# [WORK REQUEST]
From the data below, set down exactly the lines between the one holding "Definition trim (p" and the one holding "Definition digit (c", inclusive, and no others.

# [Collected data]

(* ===== verification/GoStrings.v ===== *)
(** * Functions of Go's [strings], [strconv], [regexp] and [hash/fnv]

    The functions that the modelled files call, on ASCII text. *)

From Stdlib Require Import Ascii.
From S2P Require Import Prelude.

Module GoStr.
Open Scope string_scope.
Open Scope Z_scope.

Notation chars := String.list_ascii_of_string.
Notation str := String.string_of_list_ascii.

(** ** Spaces *)

Definition is_space (c : ascii) : bool := existsb (Ascii.eqb c) [" "; "009"; "010"; "011"; "012"; "013"]%char.

Fixpoint trim_left (p : ascii -> bool) (s : string) : string :=
  match s with
  | EmptyString => EmptyString
  | String c rest => if p c then trim_left p rest else s
  end.

Definition trim (p : ascii -> bool) (s : string) : string := String.rev (trim_left p (String.rev (trim_left p s))).

(** [strings.TrimSpace] and [strings.Trim(s, " ")]. *)
Definition TrimSpace : string -> string := trim is_space.
Definition TrimBlanks : string -> string := trim (Ascii.eqb " ").

(** ** Numbers *)

Definition digit (c : ascii) : option Z :=
  let n := Z.of_nat (nat_of_ascii c) - 48 in if (0 <=? n) && (n <=? 9) then Some n else None.

Fixpoint digits (s : string) (acc : Z) : option Z :=
  match s with
  | EmptyString => Some acc
  | String c rest => d ← digit c; digits rest (10 * acc + d)
  end.

(** [strconv.ParseInt(s, 10, bits)]; [strconv.Atoi] is the one of 64 bits. *)
Definition ParseIntBits (bits : Z) (s : string) : option Z :=
  let '(neg, s) := match s with String "-" r => (true, r) | String "+" r => (false, r) | _ => (false, s) end in
  match s with
  | EmptyString => None
  | _ => n ← digits s 0; let n := if (neg : bool) then - n else n in if (- 2 ^ (bits - 1) <=? n) && (n <? 2 ^ (bits - 1)) then Some n else None
  end.

Definition ParseInt : string -> option Z := ParseIntBits 64.
Definition Atoi : string -> option Z := ParseIntBits 64.

(** ** Splitting *)

Definition has_prefix (p s : list ascii) : bool := bool_decide (take (length p) s = p).

(** [strings.Split] at a separator that is not empty. *)
Fixpoint split_at (fuel : nat) (sep cur s : list ascii) : list (list ascii) :=
  match fuel with
  | O => [cur]
  | S fuel =>
      match s with
      | [] => [cur]
      | c :: r => if has_prefix sep s then cur :: split_at fuel sep [] (drop (length sep) s) else split_at fuel sep (cur ++ [c]) r
      end
  end.

(** With an empty separator the text is taken apart into its characters. *)
Definition Split (s sep : string) : list string :=
  match sep with
  | EmptyString => (fun c => String c "") <$> chars s
  | _ => (fun l => str l) <$> split_at (S (String.length s)) (chars sep) [] (chars s)
  end.

Definition Contains (s : string) (c : ascii) : bool := existsb (Ascii.eqb c) (chars s).

(** ** The regular expressions of mapping functions *)

(** [\s] *)
Definition re_space (c : ascii) : bool := existsb (Ascii.eqb c) [" "; "009"; "010"; "012"; "013"]%char.

Fixpoint skip_spaces (s : list ascii) : list ascii :=
  match s with
  | c :: r => if re_space c then skip_spaces r else s
  | [] => []
  end.

Definition is_upper (c : ascii) : bool := let n := Z.of_nat (nat_of_ascii c) in (65 <=? n) && (n <=? 90).
Definition to_lower (c : ascii) : ascii := if is_upper c then ascii_of_nat (nat_of_ascii c + 32) else c.

(** A capital letter of the name stands for the letter in either case: [[wW]ildcard] is
    ["Wildcard"]. *)
Fixpoint match_name (name s : list ascii) : option (list ascii) :=
  match name, s with
  | [], _ => Some s
  | p :: name, c :: s => if Ascii.eqb c p || Ascii.eqb c (to_lower p) then match_name name s else None
  | _, [] => None
  end.

(** The end of a call: the longest text without a line break, then a closing parenthesis, spaces
    and two braces. *)
Fixpoint match_args (s : list ascii) : option (list ascii) :=
  match s with
  | [] => None
  | c :: r =>
      match (if Ascii.eqb c "010" then None else match_args r) with
      | Some g => Some (c :: g)
      | None => if Ascii.eqb c ")" && has_prefix ["}"; "}"]%char (skip_spaces r) then Some [] else None
      end
  end.

(** Two braces, the name, an opening parenthesis and the end, with spaces in between: at the start
    of the text, and anywhere in it. *)
Definition match_call (name s : list ascii) : option (list ascii) :=
  if has_prefix ["{"; "{"]%char s then
    r ← match_name name (skip_spaces (drop 2 s));
    match skip_spaces r with "("%char :: r => match_args r | _ => None end
  else None.

Fixpoint find_call (name s : list ascii) : option (list ascii) :=
  match match_call name s with
  | Some g => Some g
  | None => match s with [] => None | _ :: s => find_call name s end
  end.

(** The pieces between commas with the spaces after them. *)
Fixpoint split_commas (cur s : list ascii) (skipping : bool) : list (list ascii) :=
  match s with
  | [] => [cur]
  | c :: s =>
      if skipping && re_space c then split_commas cur s true
      else if Ascii.eqb c "," then cur :: split_commas [] s true
      else split_commas (cur ++ [c]) s false
  end.

(** ** Hashing *)

(** [fnv.New32a]. *)
Definition fnv32a (s : string) : Z :=
  fold_left (fun h c => u32 (Z.lxor h (Z.of_nat (nat_of_ascii c)) * 16777619)) (chars s) 2166136261.

End GoStr.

# [SOLUTION FOR THIS EXERCISE]
Definition trim (p : ascii -> bool) (s : string) : string := String.rev (trim_left p (String.rev (trim_left p s))).

(** [strings.TrimSpace] and [strings.Trim(s, " ")]. *)
Definition TrimSpace : string -> string := trim is_space.
Definition TrimBlanks : string -> string := trim (Ascii.eqb " ").

(** ** Numbers *)

Definition digit (c : ascii) : option Z :=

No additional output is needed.